In response to the March 22 entry at the B2MeM 2011 challenge.  Refugee issues are our issues; their plight is our plight. Write a story or poem or create artwork that illustrates the situation of some displaced group in Middle-earth.


 

Makalaurë had somehow become Maglor over the long years since Valinor.

The change had been swift outside his circle, but it had taken three Kinslayings and a much diminished host to reach him.  Makalaurë had held with Noldor pride while his people became the last true bastion for their old mothertongue.  They were proud of their mastery of quenya in a land of sibilant consonants and wheezing sounds, and its banishment didn't affect their daily life but granted them a grim satisfaction at contradicting a long-death King's edict.  "Lord Makalaurë," called the captains during patrols, and "My Lord Makalaurë," called the remaining lords amongst the fëanorians, and "Brother," called Nelyafinwë and Nelyafinwë alone.

Somewhen along the way, as Makalaurë became Maglor, Nelyafinwë of the many names had turned into Maedhros of the one hand.

While their pride held Makalaurë had remained thus.  After Sirion, however, pride had all but forsaken the remainders of their folk; they only remembered when their dispossessed king walked by with his burning eyes and his changed name.  Poor and harried, they became a displaced community with more women than men, a handful of warriors, and two half-bred children to gloss over the lack of elflings.  Survival forced them to forget their once-beloved tongue, and sindarin words crept into their minds until their names turned irrevocably from their original forms into those used by outsiders for centuries.

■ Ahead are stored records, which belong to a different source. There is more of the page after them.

(* ===== verification/Mirror.v ===== *)
(** * Guest words and the descriptor mirror

    [GuestAddr]/[GuestLen] (crates/vhost-user-nvrm/src/guest_words.rs) are the
    checked arithmetic every guest-named range goes through.  [Mirror]
    (mirror.rs) owns the host descriptors of one session behind tokens the
    guest holds: tokens count up from one and are never issued twice. *)
From S2P Require Import Prelude.
From S2P Require Import Xlate.

(** ** Guest words *)
Module GuestWords.

Record GuestAddr := { ga : Z }.
Record GuestLen := { gl : Z }.

Definition addr_end (a : GuestAddr) (len : GuestLen) : option GuestAddr :=
  Build_GuestAddr <$> checked_add64 (ga a) (gl len).

Definition offset_from (a base : GuestAddr) : option Z := checked_sub64 (ga a) (ga base).

Definition is_zero (l : GuestLen) : bool := gl l =? 0.

Definition plus (a b : GuestLen) : option GuestLen :=
  Build_GuestLen <$> checked_add64 (gl a) (gl b).

End GuestWords.

(** ** The mirror *)
Module FdMirror.

Record Entry := { fd : Z; entry_kind : Dev }.

Record Mirror := { next : Z; map : gmap Z Entry }.

Definition Mirror_new : Mirror := {| next := 1; map := ∅ |}.

(** [checked_add(1).expect(..)]: the session dies rather than wrap. *)
Definition insert (m : Mirror) (f : Z) (k : Dev) : outcome unit (Z * Mirror) :=
  let tok := next m in
  n ← or_panic (checked_add64 tok 1);
  Ok (tok, {| next := n; map := <[tok := {| fd := f; entry_kind := k |}]> (map m) |}).

Definition raw (m : Mirror) (token : Z) : option Z := fd <$> map m !! token.

Definition kind_of (m : Mirror) (token : Z) : option Dev := entry_kind <$> map m !! token.

Definition remove (m : Mirror) (token : Z) : Mirror :=
  {| next := next m; map := delete token (map m) |}.

Definition len (m : Mirror) : nat := size (map m).

Definition is_empty (m : Mirror) : bool := bool_decide (map m = ∅).

Definition ever (m : Mirror) : Z := next m - 1.

(** ** The mirror as a transition system *)
Inductive mirror_step : Mirror -> Mirror -> Prop :=
| step_insert m f k tok m' : insert m f k = Ok (tok, m') -> mirror_step m m'
| step_remove m tok : mirror_step m (remove m tok).

Definition reachable (m : Mirror) : Prop := rtc mirror_step Mirror_new m.

(** Live tokens are among those issued so far. *)
Definition mirror_inv (m : Mirror) : Prop :=
  1 <= next m <= u64_max /\ forall t, is_Some (map m !! t) -> 1 <= t < next m.

Lemma insert_Ok m f k tok m' :
  insert m f k = Ok (tok, m') <->
  tok = next m /\ next m + 1 <= u64_max /\
  m' = {| next := next m + 1; map := <[next m := {| fd := f; entry_kind := k |}]> (map m) |}.
Proof.
  unfold insert, checked_add64. destruct (next m + 1 <=? u64_max) eqn:?; bools; simpl;
    split; naive_solver lia.
Qed.

Lemma mirror_step_inv m m' : mirror_inv m -> mirror_step m m' -> mirror_inv m'.
Proof.
  intros [Hn Hm] Hs. inversion Hs as [? f k tok ? Hi|? tok]; subst.
  - apply insert_Ok in Hi as (-> & ? & ->). split; simpl; [lia|]. intros t.
    destruct (decide (t = next m)) as [->|]; [lia|].
    rewrite lookup_insert_ne by done. intros ?%Hm. lia.
  - split; [done|]. intros t. simpl. rewrite lookup_delete_is_Some. naive_solver.
Qed.

Lemma mirror_reachable_inv m : reachable m -> mirror_inv m.
Proof.
  intros H. unfold reachable in H. remember Mirror_new as m0 eqn:Hm0.
  assert (mirror_inv m0) as Hi.
  { subst. split; [unfold u64_max; simpl; lia|]. intros t. simpl. by intros [? ?%lookup_empty_Some]. }
  clear Hm0. induction H; [done|]. eauto using mirror_step_inv.
Qed.

(** The next token only grows, and a dead token stays dead. *)
Lemma mirror_steps_dead m m' t :
  rtc mirror_step m m' -> t < next m -> map m !! t = None ->
  next m <= next m' /\ map m' !! t = None.
Proof.
  induction 1 as [|m m1 m2 Hs Hr IH]; [done|]. intros Ht Hd.
  assert (next m <= next m1 /\ map m1 !! t = None) as [Hn Hd1].
  { inversion Hs as [? f k tok ? Hi|? tok]; subst.
    - apply insert_Ok in Hi as (-> & ? & ->). simpl. split; [lia|].
      rewrite lookup_insert_ne by lia. done.
    - simpl. split; [done|]. by rewrite lookup_delete_None; right. }
  destruct IH as [? ?]; [lia|done|]. split; [lia|done].
Qed.

(** The whole table's size against the number of tokens ever issued. *)
Lemma mirror_len_le_ever m : reachable m -> Z.of_nat (len m) <= ever m.
Proof.
  intros Hr. apply mirror_reachable_inv in Hr as [Hn Hm]. unfold len, ever.
  assert (dom (map m) ⊆ list_to_set (seqZ 1 (next m - 1))) as Hsub.
  { intros t [e He]%elem_of_dom. rewrite elem_of_list_to_set, elem_of_seqZ.
    assert (1 <= t < next m) by (apply Hm; eauto). lia. }
  apply subseteq_size in Hsub. rewrite size_dom in Hsub.
  rewrite size_list_to_set in Hsub by apply NoDup_seqZ.
  rewrite length_seqZ in Hsub. lia.
Qed.

(** ** Theorems *)

(** C30: Tokens name one open for ever: in any session history an insertion
    returns a token that was not live, resolves to exactly the inserted
    descriptor and leaves every other token alone; a removed token never
    resolves again, whatever is inserted or removed later. *)
Theorem mirror_tokens_never_reused (m : Mirror) :
  reachable m ->
  (forall f k tok m', insert m f k = Ok (tok, m') ->
     raw m tok = None /\ raw m' tok = Some f /\ kind_of m' tok = Some k /\
     forall t, t <> tok -> raw m' t = raw m t) /\
  (forall t m', is_Some (raw m t) -> rtc mirror_step (remove m t) m' -> raw m' t = None).
Proof.
  intros Hr. pose proof (mirror_reachable_inv m Hr) as [Hn Hm]. unfold raw, kind_of. split.
  - intros f k tok m' (-> & ? & ->)%insert_Ok. simpl.
    rewrite lookup_insert_eq. split_and!; try done.
    + destruct (map m !! next m) eqn:He; [|done].
      assert (1 <= next m < next m) by (apply Hm; eauto). lia.
    + intros t Ht. by rewrite lookup_insert_ne.
  - intros t m' Ht Hs. rewrite fmap_is_Some in Ht.
    apply (mirror_steps_dead _ _ t) in Hs as [_ ->]; [done|simpl; by apply Hm|].
    simpl. apply lookup_delete_eq.
Qed.

Lemma mirror_tokens_never_reused_witness :
  exists m', rtc mirror_step (remove {| next := 2; map := {[1 := {| fd := 7; entry_kind := Gpu |}]} |} 1) m' /\
    raw m' 1 = None.
Proof.
  assert (reachable {| next := 2; map := {[1 := {| fd := 7; entry_kind := Gpu |}]} |}) as Hr.
  { eapply rtc_once, (step_insert _ 7 Gpu 1). reflexivity. }
  eexists. split; [apply rtc_refl|].
  refine (proj2 (mirror_tokens_never_reused _ Hr) 1 _ _ (rtc_refl _ _)).
  eexists. reflexivity.
Defined.

(** The census adds up: the number of live descriptors never exceeds the
    number ever issued, opening one raises both by one, and closing a live
    token lowers only the live count. *)
Theorem mirror_census (m : Mirror) :
  reachable m ->
  Z.of_nat (len m) <= ever m /\
  (forall f k tok m', insert m f k = Ok (tok, m') ->
     len m' = S (len m) /\ ever m' = ever m + 1) /\
  (forall t, is_Some (raw m t) -> S (len (remove m t)) = len m /\ ever (remove m t) = ever m) /\
  (is_empty m = true <-> len m = 0%nat).
Proof.
  intros Hr. split_and!; [by apply mirror_len_le_ever|..].
  - intros f k tok m' (-> & ? & ->)%insert_Ok. pose proof (mirror_reachable_inv m Hr) as [Hn Hm].
    unfold len, ever. simpl. rewrite map_size_insert_None; [split; [done|lia]|].
    destruct (map m !! next m) eqn:He; [|done].
    assert (1 <= next m < next m) by (apply Hm; eauto). lia.
  - intros t [e He]%fmap_is_Some. unfold len, remove. simpl.
    rewrite map_size_delete_Some by eauto. split; [|done].
    assert (size (map m) <> 0%nat); [|lia]. rewrite map_size_ne_0_lookup. eauto.
  - unfold is_empty, len. rewrite bool_decide_eq_true. by rewrite map_size_empty_iff.
Qed.

Lemma mirror_census_witness : Z.of_nat (len Mirror_new) <= ever Mirror_new.
Proof. apply (mirror_census Mirror_new (rtc_refl _ _)). Defined.

End FdMirror.

(** Guest range arithmetic is exact or refused: the end of a range exists
    precisely when it does not wrap, it lies [len] bytes after the start, and
    measuring back gives the length; sums of lengths likewise. *)
Theorem guest_range_exact (a : GuestWords.GuestAddr) (l k : GuestWords.GuestLen) :
  0 <= GuestWords.gl l ->
  (GuestWords.addr_end a l = None <-> u64_max < GuestWords.ga a + GuestWords.gl l) /\
  (forall e, GuestWords.addr_end a l = Some e ->
     GuestWords.ga e = GuestWords.ga a + GuestWords.gl l /\
     GuestWords.offset_from e a = Some (GuestWords.gl l)) /\
  (forall s, GuestWords.plus l k = Some s -> GuestWords.gl s = GuestWords.gl l + GuestWords.gl k).
Proof.
  intros Hl. unfold GuestWords.addr_end, GuestWords.offset_from, GuestWords.plus.
  split_and!.
  - rewrite fmap_None. unfold checked_add64. destruct (_ <=? _) eqn:?; bools; naive_solver lia.
  - intros e (x & [-> ?]%checked_add64_Some & ->)%fmap_Some. simpl. split; [done|].
    apply checked_sub64_Some. lia.
  - intros s (x & [-> ?]%checked_add64_Some & ->)%fmap_Some. done.
Qed.

Lemma guest_range_exact_witness :
  GuestWords.addr_end {| GuestWords.ga := u64_max |} {| GuestWords.gl := 1 |} = None.
Proof.
  apply (guest_range_exact {| GuestWords.ga := u64_max |} {| GuestWords.gl := 1 |}
    {| GuestWords.gl := 0 |}); simpl; lia.
Defined.
(** The whole behaviour of [profile_for]. *)
Lemma profile_for_spec c av nm fb :
  card_ok c -> available c = Ok av -> is_u64 fb ->
  (profile_for c nm fb = Ok None /\ (fb = 0 \/ grantable c av < fb + overhead c)) \/
  exists p,
    profile_for c nm fb = Ok (Some p) /\ 0 < fb /\ fb + overhead c <= grantable c av /\
    name p = nm /\ fb_length p = fb /\ reservation p = profile_size p - fb /\
    (fb + overhead c) * av <= profile_size p * grantable c av /\
    fb + overhead c <= profile_size p /\ (MIB | profile_size p) /\
    (forall q, (MIB | q) -> (fb + overhead c) * av <= q * grantable c av ->
               profile_size p <= q) /\
    max_instance p = wrap32 (av / profile_size p) /\
    encoder_capacity p = encoder_share fb (total c).
Proof.
  intros Hc Hav Hfb. pose proof (available_bounds c av Hc Hav) as Hb.
  pose proof Hc as [Ht Hu Hs Ho Hroom]. unfold profile_for. rewrite Hav. cbn [mbind outcome_bind].
  assert (Hsub : checked_sub64 av (saturating_sub (total c) (usable c)) = Some (grantable c av)).
  { apply checked_sub64_Some. split; [done|]. unfold saturating_sub. lia. }
  rewrite Hsub. unfold is_u64 in Hfb. pose proof MIB_pos.
  assert (Hg : grantable c av <= av) by (unfold grantable, saturating_sub; lia).
  destruct (checked_add64 fb (overhead c)) as [need|] eqn:Ha.
  2: { left. split; [done|]. right. unfold checked_add64 in Ha.
       destruct (fb + overhead c <=? u64_max) eqn:?; [done|]. bools. lia. }
  apply checked_add64_Some in Ha as [-> Ha].
  destruct ((fb =? 0) || (grantable c av <? fb + overhead c)) eqn:E.
  { left. split; [done|]. bool_cases; [by left|by right]. }
  bools. destruct (cost_ok c av (fb + overhead c) Hc Hav) as (cost & -> & C1 & C2 & C3 & C4);
    [lia|]. cbn [mbind outcome_bind]. rewrite sub64_ok by lia. cbn [mbind outcome_bind].
  right. eexists. split; [reflexivity|]. cbn. repeat split; auto; lia.
Qed.

Lemma wrap32_le z : 0 <= z -> 0 <= wrap32 z <= z.
Proof.
  intros Hz. unfold wrap32. pose proof (Z.mod_pos_bound z 4294967296 eq_refl).
  pose proof (Z.mod_le z 4294967296 Hz eq_refl). lia.
Qed.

"Maglor," Elros Half-bred said, grasping Makalaurë's hand in his smaller one and tugging at it.  "Maglor.  Maglor!"

"Father," Elrond Half-bred said as he took his other hand, and Makalaurë – no; Maglor, Maglor, Maglor, Father – sighed, and smiled sadly and slowly.

"Yes," he said.

 


Chapter End Notes

A/N: While I realise Maglor and Maedhros answered to those names for most part of the First Age, I get the feeling that inside their tight pro-fëanorian community everybody would have held to their noldorin roots no matter what.  Hence... this.